Differences between on-course and off-course / on-line bookmaking


  1. Tackling problem gambling should be a priority for all bookmakers. However, on-course bookmakers have always been treated differently to their off-course and on-line counterparts to take into account their commercial arrangements with racecourses and unique business model. Should on-course bookmakers be treated in the same fashion as off-course and on-line bookmakers, it would have a serious impact on their ability to remain viable.
  2. On-course bookmakers operate in a fashion that allows for frequent and personal contact. Firstly, there is the interaction between the bookmaker and the punter when placing a bet. Even in the fast pace pre-race betting there is still time for a conversation. As a result, the on-course bookmakers will notice if a member of the public returns frequently to place numerous bets.
  3. Secondly, the presence of the Betting Ring Manager, who is supplied by an independent company called AGT, appointed by the racecourses themselves but fully funded by the on-course bookmaker, allows for an extra pair of eyes on these activities. Since the introduction of the Anti-Money Laundering regulations in 2017 the role of the Betting Ring Manager has been augmented to support bookmakers in all aspects of their work, including anti-money laundering policies and tackling under-age betting. The FRB employs the services of Serve Legal to ensure all their members comply with the law in this matter.
  4. Thirdly, there are extensive gaps between races, which does not allow for a pattern of gambling akin to the constant input of money into Fixed Odds Betting Terminals. Additionally, it should be recognised that on-course bookmakers only offer one product, not multiple platforms as seen in the off-course and on-line industry.

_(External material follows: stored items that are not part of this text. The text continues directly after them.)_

(** C7, amended.  The eviction never hands the removed entry to its caller:
    the method has no [return], so whenever it returns, the value is [None];
    the capacity is unchanged and one resident has been taken out of the list
    (first part).  It returns exactly on the non-empty layers whose scores
    can all be computed (second part); otherwise it raises and leaves the
    layer as it was, [IndexError] on an empty layer and [OverflowError] when
    the [access_count] of a resident is too large for a float (third part).
    When [<] orders the scores weakly, the entry taken out is the first of
    the sorted list, the one [pop(0)] hands back and the method drops
    (fourth part). *)
Theorem C7_evict_returns_none {Content : Type} (self : MemoryLayer Content) :
  (forall r self',
      _evict self = (inr r, self') ->
      r = None /\
      capacity self' = capacity self /\
      exists removed, Permutation (memories self) (removed :: memories self'))
  /\
  ((exists self', _evict self = (inr None, self')) <->
   (memories self <> [] /\ exists ks, keys_of score (memories self) = inr ks))
  /\
  (forall e self',
      _evict self = (inl e, self') ->
      self' = self /\
      ((e = IndexError /\ memories self = []) \/
       (e = OverflowError /\
        exists y, In y (memories self) /\ score y = inl OverflowError)))
  /\
  (forall ks,
      keys_of score (memories self) = inr ks ->
      weakly_ordered ks = true ->
      memories self <> [] ->
      exists removed rest,
        _evict self =
          (inr None, {| capacity := capacity self; memories := rest |}) /\
        list_pop0 (stable_sort key_value (memories self)) = (inr removed, rest) /\
        (forall y, In y (memories self) ->
           PyFloat.ltb (key_value y) (key_value removed) = false)).
Proof.
  split; [|split; [|split]].
  - intros r self' H.
    destruct (_evict_returns self self' r H) as (Hr & Hc & _ & _ & Hp).
    now repeat split.
  - split.
    + intros [self' H].
      destruct (_evict_returns self self' None H) as (_ & _ & Hne & Hk & _).
      now split.
    + intros [Hne [ks Hk]]. now apply (_evict_returns_when self ks).
  - intros e self'. apply _evict_raises.
  - intros ks Hk Hw Hne.
    pose proof (weakly_ordered_scores _ _ Hk Hw) as Hn.
    destruct (stable_sort_head key_value _ Hn Hne)
      as (l1 & r & l2 & Hl & Hs & H1 & H2).
    exists r, (stable_sort key_value (l1 ++ l2)).
    rewrite _evict_eq, Hk, Hs. split; [reflexivity|]. split; [reflexivity|].
    intros y Hy. rewrite Hl in Hy. apply in_app_or in Hy.
    destruct Hy as [Hy|[<-|Hy]].
    + apply PyFloatFacts.ltb_asym. now apply H1.
    + apply PyFloatFacts.ltb_irrefl.
    + now apply H2.
Qed.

  5. Even at the big race meetings, most bets tend to be in single or double figures. It is suggested that a Lingfield on a mid-week evening, bets tend to be around £9, at Sandown £12 and even on major race days such as Ascot or Cheltenham, bets are unlikely to be above a few hundred pounds – in fact individual bets larger than that would certainly raise suspicion.
  6. The Gross Gambling Yield of the on-course industry is a small proportion of all betting revenue. Turnover has been falling since April 2016 indicating that both numbers of gamblers and the size of their bet is reducing.

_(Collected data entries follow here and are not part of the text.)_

(** Modelled from the spec: the reflective decoder [tlb.Unmarshal] at the
    message structs, defined in package [tlb]: the fields are
    read in declaration order with their fixed widths. *)
Definition unmarshalMessageV3 : M MessageV3 :=
  sub <- ReadUint 32 ;;
  valid <- ReadUint 32 ;;
  seqno <- ReadUint 32 ;;
  raw <- (fun c => settled (PayloadV1toV4_UnmarshalTLB [] c) c) ;;
  ret (mkMessageV3 sub valid seqno raw).

Definition unmarshalMessageV4 : M MessageV4 :=
  sub <- ReadUint 32 ;;
  valid <- ReadUint 32 ;;
  seqno <- ReadUint 32 ;;
  op <- ReadUint 8 ;;
  raw <- (fun c => settled (PayloadV1toV4_UnmarshalTLB [] c) c) ;;
  ret (mkMessageV4 sub valid seqno (int8_of op) raw).

Definition unmarshalHighloadV2Message : M HighloadV2Message :=
  sub <- ReadUint 32 ;;
  query <- ReadUint 64 ;;
  raw <- PayloadHighload_UnmarshalTLB ;;
  ret (mkHighloadV2Message sub query raw).

Definition unmarshalMessageV5Body : M MessageV5Body :=
  sub <- ReadBits 80 ;;
  valid <- ReadUint 32 ;;
  seqno <- ReadUint 32 ;;
  op <- ReadBit ;;
  sig <- ReadBits 512 ;;
  head <- NextRef ;;
  match SendMessageList_UnmarshalTLB head with
  | Some (Ok actions) => ret (mkMessageV5Body sub valid seqno op sig actions)
  | Some (Err e) => fail e
  | None => fail (ErrExternal 0)
  end.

  7. Additionally, our members do not use credit cards to take bets, unlike the business model of other bookmakers. We fully support a ban on the use of credit cards for gambling and will be responding to the current Gambling Commission consultation on this subject.
  8. As we operate from racecourses, punters have to pay an entry fee in order to enter the racecourse. This additional payment is most likely to deter those who do not see attendance as an enjoyable past-time, but who prefer to spend all their money on betting. There are no entry fees to high street bookmakers and on-line gambling sites, makes these platforms a more attractive offering to potential problem gamblers.

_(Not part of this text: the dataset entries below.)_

(** * apiTemplate: request preparation, content-type detection and
      response normalisation

    A shallow embedding of [src/template/src/api/apiTemplate.ts].

    - JavaScript values that the helper inspects ([any]) are the
      inductive [JsValue]; an object is the list of its own enumerable
      properties in iteration order (the order of [Object.entries]).
    - A string is the sequence of its code units, each below 256.
    - The [headers] record of a request is a finite map from header
      name to header value.
    - Asynchronous functions run in the monad [Async]: they either
      return or throw, and they extend a trace of the calls made to
      the transport ([fetch]) and to the body readers of the response. *)

From Stdlib Require Import ZArith Ascii String DecimalString.
From stdpp Require Import base option list strings gmap.

Local Open Scope Z_scope.
Local Open Scope stdpp_scope.

#[local] Arguments String.append !_ _ / : simpl nomatch.

(** ** Strings *)

Module Str.

Definition dquote : ascii := "034"%char.
Definition backslash : ascii := "092"%char.

Definition quoted (s : string) : string :=
  String dquote (s +:+ String dquote EmptyString).

Definition code (c : ascii) : N := N_of_ascii c.

Definition in_range (lo hi : N) (c : ascii) : bool :=
  ((lo <=? code c) && (code c <=? hi))%N.

(** [String.prototype.toLowerCase] on code units below 256: the
    letters A-Z and the Latin-1 capitals (all of 0xC0-0xDE but the
    multiplication sign 0xD7) move up by 32. *)
Definition lower_char (c : ascii) : ascii :=
  if in_range 65 90 c || (in_range 192 222 c && negb (code c =? 215)%N)
  then ascii_of_N (code c + 32)
  else c.

Fixpoint toLowerCase (s : string) : string :=
  match s with
  | EmptyString => EmptyString
  | String c s' => String (lower_char c) (toLowerCase s')
  end.

(** [s.startsWith(p)] *)
Definition startsWith (s p : string) : bool := String.prefix p s.

(** [s.includes(p)] *)
Fixpoint includes (s p : string) : bool :=
  startsWith s p ||
  match s with
  | EmptyString => false
  | String _ s' => includes s' p
  end.

(** [s.endsWith(p)] *)
Fixpoint endsWith (s p : string) : bool :=
  String.eqb s p ||
  match s with
  | EmptyString => false
  | String _ s' => endsWith s' p
  end.

Fixpoint join (sep : string) (parts : list string) : string :=
  match parts with
  | [] => EmptyString
  | [p] => p
  | p :: rest => p +:+ sep +:+ join sep rest
  end.

(** Decimal notation of an integer, as in a template literal. *)
Definition of_Z (z : Z) : string := NilZero.string_of_int (Z.to_int z).

Definition hex_digit (n : N) : ascii :=
  if (n <? 10)%N then ascii_of_N (48 + n) else ascii_of_N (87 + n).

End Str.

(** ** Values *)

(** Numbers: the integers print in decimal; [NaN] and the infinities
    are kept because truthiness and JSON treat them apart. *)
Inductive JsNumber :=
| NumInt (z : Z)
| NumNaN
| NumInfinity (negative : bool).

(** Objects supplied by the platform. *)
Inductive HostKind := HostFile | HostBlob | HostArrayBuffer.

#[warnings="-register-all"]
Inductive JsValue :=
| JsUndefined
| JsNull
| JsBoolean (b : bool)
| JsNum (n : JsNumber)
| JsString (s : string)
| JsArray (elems : list JsValue)
| JsObject (props : list (string * JsValue))
| JsHost (kind : HostKind) (handle : N) (props : list (string * JsValue)).

Definition Props := list (string * JsValue).

Fixpoint lookup_prop (k : string) (ps : Props) : option JsValue :=
  match ps with
  | [] => None
  | (k', v) :: rest => if String.eqb k' k then Some v else lookup_prop k rest
  end.

(** [typeof v] *)
Definition typeof (v : JsValue) : string :=
  match v with
  | JsUndefined => "undefined"
  | JsNull => "object"
  | JsBoolean _ => "boolean"
  | JsNum _ => "number"
  | JsString _ => "string"
  | JsArray _ | JsObject _ | JsHost _ _ _ => "object"
  end.

(** [ToBoolean v]: what [!v], [v && _] and [v || _] test. *)
Definition truthy (v : JsValue) : bool :=
  match v with
  | JsUndefined | JsNull => false
  | JsBoolean b => b
  | JsNum (NumInt z) => negb (z =? 0)
  | JsNum NumNaN => false
  | JsNum (NumInfinity _) => true
  | JsString s => negb (String.eqb s EmptyString)
  | JsArray _ | JsObject _ | JsHost _ _ _ => true
  end.

(** [a || b] *)
Definition js_or (a b : JsValue) : JsValue := if truthy a then a else b.
Infix "|||" := js_or (at level 50, left associativity).

(** [v.k] for an object [v].  The names read by the program
    ([message], [error], [detail], [msg], [title], [type], [uri]) are
    defined on no built-in prototype, so arrays and primitives give
    [undefined]. *)
Definition get (v : JsValue) (k : string) : JsValue :=
  match v with
  | JsObject ps | JsHost _ _ ps => default JsUndefined (lookup_prop k ps)
  | _ => JsUndefined
  end.

(** [v?.k] *)
Definition get_opt (v : JsValue) (k : string) : JsValue :=
  match v with
  | JsUndefined | JsNull => JsUndefined
  | _ => get v k
  end.

Definition number_to_string (n : JsNumber) : string :=
  match n with
  | NumInt z => Str.of_Z z
  | NumNaN => "NaN"
  | NumInfinity false => "Infinity"
  | NumInfinity true => "-Infinity"
  end.

Definition host_class (k : HostKind) : string :=
  match k with
  | HostFile => "File"
  | HostBlob => "Blob"
  | HostArrayBuffer => "ArrayBuffer"
  end.

(** [String(v)].  An object converts through the [toString] it
    inherits; an object with a property of its own named [toString]
    is outside the model. *)
Fixpoint js_String (v : JsValue) : string :=
  match v with
  | JsUndefined => "undefined"
  | JsNull => "null"
  | JsBoolean true => "true"
  | JsBoolean false => "false"
  | JsNum n => number_to_string n
  | JsString s => s
  | JsArray elems =>
      Str.join ","
        ((fix each (l : list JsValue) : list string :=
            match l with
            | [] => []
            | JsUndefined :: l' | JsNull :: l' => EmptyString :: each l'
            | x :: l' => js_String x :: each l'
            end) elems)
  | JsObject _ => "[object Object]"
  | JsHost k _ _ => "[object " +:+ host_class k +:+ "]"
  end.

  9. Finally, our business model is not based on incentivisation for increased betting activity. Unlike the off-course and on-line industry, we do not offer bonuses or gimmicks to staff who encourage punters to continuously bet, nor do we advertise.




  1. The FRB is fully committed to supporting those who develop a gambling problem, and working with industry partners to prevent consumer habits spiralling out of control. However, solutions to problem gamblers must not take away from the vast majority of the members of the public who wish to enjoy a day at the races and placing bets in a controlled fashion.
  2. A statutory Levy is not the solution for the on-course market. The on-course market makes its contribution to Gamble Aware according to their size and business model
  3. It is essential that any solution outlines a clear and distinct marker between the contribution of the on-course and the off-course and on-line bookmaking industry.
  4. The FRB would be very happy to provide further information to the Committee.